→ EXERCISE INSTRUCTIONS:
Take every line from the records below that includes the word "total".

═════ RECORDS FOR THE TASK ═════

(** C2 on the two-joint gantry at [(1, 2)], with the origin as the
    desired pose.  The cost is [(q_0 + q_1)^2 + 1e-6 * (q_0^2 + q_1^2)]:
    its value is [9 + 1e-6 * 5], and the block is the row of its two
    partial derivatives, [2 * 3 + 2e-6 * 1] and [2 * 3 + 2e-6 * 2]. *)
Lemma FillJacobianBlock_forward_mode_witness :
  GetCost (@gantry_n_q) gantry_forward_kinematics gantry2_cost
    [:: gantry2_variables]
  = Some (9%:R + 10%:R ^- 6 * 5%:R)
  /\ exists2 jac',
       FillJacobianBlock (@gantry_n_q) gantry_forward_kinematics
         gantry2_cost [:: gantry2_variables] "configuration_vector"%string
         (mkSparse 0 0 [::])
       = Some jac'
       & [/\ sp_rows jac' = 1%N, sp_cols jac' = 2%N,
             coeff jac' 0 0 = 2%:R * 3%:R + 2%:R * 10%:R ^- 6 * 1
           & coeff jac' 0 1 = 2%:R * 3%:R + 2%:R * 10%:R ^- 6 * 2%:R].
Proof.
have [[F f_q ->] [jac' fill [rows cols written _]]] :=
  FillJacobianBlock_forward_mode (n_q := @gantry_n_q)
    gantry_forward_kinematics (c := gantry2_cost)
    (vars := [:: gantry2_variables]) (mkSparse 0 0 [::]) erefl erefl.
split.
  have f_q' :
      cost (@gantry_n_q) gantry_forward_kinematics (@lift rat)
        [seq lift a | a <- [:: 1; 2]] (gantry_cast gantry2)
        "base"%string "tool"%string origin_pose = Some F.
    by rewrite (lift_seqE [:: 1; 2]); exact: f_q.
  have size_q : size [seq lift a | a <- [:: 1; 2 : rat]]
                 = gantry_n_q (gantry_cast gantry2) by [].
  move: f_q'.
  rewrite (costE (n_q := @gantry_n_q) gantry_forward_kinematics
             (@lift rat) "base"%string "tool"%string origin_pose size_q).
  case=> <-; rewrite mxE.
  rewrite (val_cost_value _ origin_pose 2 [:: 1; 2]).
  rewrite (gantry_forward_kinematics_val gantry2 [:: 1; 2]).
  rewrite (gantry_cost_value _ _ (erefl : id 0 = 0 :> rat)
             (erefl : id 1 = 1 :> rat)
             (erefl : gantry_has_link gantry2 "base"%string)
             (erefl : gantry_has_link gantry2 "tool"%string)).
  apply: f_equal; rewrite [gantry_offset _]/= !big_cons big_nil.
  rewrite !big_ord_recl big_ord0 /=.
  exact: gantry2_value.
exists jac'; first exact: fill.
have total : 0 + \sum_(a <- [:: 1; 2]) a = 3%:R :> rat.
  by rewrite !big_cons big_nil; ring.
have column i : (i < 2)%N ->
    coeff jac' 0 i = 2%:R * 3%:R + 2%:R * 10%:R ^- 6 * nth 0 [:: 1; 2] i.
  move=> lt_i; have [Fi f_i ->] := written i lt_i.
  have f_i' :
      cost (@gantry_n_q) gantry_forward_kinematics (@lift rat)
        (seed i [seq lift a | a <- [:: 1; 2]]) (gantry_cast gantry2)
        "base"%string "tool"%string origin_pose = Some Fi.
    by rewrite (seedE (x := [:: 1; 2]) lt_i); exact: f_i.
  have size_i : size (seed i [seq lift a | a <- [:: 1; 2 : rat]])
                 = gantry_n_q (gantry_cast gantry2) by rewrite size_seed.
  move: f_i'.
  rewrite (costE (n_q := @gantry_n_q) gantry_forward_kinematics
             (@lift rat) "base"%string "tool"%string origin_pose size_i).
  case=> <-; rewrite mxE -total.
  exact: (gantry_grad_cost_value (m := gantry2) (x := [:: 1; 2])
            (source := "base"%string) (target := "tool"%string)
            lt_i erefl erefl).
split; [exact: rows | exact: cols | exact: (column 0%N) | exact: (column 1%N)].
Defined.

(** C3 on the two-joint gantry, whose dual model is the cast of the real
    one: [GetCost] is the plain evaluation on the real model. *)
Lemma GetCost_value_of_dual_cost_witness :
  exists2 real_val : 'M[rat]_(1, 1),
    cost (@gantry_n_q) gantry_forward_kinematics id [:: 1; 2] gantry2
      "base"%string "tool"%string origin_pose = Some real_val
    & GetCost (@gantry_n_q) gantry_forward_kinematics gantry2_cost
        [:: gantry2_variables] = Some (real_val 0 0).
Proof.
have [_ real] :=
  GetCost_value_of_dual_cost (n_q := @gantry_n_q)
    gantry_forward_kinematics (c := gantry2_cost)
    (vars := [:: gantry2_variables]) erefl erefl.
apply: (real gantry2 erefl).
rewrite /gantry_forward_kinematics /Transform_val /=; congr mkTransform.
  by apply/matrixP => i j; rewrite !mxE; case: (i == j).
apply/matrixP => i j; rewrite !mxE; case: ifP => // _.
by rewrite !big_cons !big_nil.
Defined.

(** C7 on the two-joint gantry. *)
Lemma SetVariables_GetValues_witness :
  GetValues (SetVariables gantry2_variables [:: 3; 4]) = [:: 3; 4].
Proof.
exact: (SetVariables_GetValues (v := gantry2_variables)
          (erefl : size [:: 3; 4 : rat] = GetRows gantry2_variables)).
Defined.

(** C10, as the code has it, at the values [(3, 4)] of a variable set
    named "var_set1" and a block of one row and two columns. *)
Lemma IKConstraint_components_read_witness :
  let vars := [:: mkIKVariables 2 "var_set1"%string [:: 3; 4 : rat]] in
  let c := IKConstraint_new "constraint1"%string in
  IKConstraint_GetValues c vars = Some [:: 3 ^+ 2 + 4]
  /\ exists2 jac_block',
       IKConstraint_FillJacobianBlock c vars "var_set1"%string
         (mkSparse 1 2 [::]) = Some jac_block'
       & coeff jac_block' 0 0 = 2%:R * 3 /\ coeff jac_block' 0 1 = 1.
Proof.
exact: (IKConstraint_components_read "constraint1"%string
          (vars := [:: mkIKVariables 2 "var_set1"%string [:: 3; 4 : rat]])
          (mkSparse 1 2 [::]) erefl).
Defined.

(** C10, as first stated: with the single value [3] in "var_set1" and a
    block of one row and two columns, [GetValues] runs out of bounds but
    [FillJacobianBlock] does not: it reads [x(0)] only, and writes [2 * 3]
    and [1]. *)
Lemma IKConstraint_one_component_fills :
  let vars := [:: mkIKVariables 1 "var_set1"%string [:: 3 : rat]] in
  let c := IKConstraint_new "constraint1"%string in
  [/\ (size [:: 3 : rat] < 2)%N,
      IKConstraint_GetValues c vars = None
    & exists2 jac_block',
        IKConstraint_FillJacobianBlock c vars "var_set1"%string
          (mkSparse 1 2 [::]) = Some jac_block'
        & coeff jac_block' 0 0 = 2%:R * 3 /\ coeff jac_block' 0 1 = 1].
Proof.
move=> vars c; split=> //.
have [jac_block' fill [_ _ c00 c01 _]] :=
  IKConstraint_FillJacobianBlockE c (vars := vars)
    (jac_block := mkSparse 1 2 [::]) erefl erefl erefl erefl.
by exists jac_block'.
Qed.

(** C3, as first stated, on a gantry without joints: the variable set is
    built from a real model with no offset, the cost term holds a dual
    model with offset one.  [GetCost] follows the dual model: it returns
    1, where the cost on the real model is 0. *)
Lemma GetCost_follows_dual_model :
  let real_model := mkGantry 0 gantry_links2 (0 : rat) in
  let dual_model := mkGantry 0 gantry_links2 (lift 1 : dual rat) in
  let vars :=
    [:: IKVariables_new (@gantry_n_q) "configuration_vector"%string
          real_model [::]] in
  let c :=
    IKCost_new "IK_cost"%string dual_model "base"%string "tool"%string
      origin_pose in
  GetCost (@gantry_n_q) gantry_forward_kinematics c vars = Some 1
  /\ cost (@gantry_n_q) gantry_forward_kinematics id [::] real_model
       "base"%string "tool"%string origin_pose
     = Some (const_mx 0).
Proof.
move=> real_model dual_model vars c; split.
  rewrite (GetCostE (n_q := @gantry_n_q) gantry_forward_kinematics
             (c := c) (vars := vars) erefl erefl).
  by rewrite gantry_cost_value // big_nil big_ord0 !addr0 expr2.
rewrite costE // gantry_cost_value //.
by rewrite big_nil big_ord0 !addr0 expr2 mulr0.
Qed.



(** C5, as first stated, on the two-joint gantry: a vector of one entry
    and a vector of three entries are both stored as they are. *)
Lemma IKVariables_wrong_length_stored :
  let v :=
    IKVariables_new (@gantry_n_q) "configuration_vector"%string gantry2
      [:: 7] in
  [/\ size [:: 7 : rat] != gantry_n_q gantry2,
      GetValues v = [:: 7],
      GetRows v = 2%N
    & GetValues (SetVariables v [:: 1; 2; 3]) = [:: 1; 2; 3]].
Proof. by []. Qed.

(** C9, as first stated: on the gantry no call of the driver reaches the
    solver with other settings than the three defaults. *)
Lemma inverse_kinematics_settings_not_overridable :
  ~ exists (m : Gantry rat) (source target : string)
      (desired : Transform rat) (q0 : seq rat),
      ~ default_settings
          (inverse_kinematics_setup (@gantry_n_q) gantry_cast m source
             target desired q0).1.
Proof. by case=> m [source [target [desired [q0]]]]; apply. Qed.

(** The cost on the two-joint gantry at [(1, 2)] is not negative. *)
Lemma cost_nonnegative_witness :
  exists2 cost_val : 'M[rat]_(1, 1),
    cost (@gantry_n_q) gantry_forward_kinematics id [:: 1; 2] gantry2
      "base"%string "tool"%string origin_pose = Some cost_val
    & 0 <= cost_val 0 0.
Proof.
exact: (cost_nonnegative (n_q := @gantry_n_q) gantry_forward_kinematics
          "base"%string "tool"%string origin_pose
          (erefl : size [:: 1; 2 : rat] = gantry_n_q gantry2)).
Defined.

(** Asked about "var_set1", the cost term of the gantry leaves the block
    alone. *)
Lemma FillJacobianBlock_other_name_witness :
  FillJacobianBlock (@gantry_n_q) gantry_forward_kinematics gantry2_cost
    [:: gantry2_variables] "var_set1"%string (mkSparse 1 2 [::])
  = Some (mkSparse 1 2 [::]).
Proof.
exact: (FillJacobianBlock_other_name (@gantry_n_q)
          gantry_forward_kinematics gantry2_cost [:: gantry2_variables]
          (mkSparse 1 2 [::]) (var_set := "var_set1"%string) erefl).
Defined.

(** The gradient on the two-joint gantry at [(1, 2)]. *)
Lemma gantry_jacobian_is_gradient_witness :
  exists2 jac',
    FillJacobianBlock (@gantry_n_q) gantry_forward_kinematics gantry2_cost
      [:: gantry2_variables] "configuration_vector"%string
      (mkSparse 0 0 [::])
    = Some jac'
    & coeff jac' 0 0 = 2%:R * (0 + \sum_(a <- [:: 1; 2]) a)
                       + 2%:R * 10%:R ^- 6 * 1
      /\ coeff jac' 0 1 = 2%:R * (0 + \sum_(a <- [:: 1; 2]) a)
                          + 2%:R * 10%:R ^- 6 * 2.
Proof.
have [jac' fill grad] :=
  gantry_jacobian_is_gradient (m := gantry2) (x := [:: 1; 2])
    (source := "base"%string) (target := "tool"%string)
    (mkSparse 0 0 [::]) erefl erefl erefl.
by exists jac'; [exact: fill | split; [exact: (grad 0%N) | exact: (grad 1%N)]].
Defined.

═════

→ ANSWER BELOW:
have total : 0 + \sum_(a <- [:: 1; 2]) a = 3%:R :> rat.
  case=> <-; rewrite mxE -total.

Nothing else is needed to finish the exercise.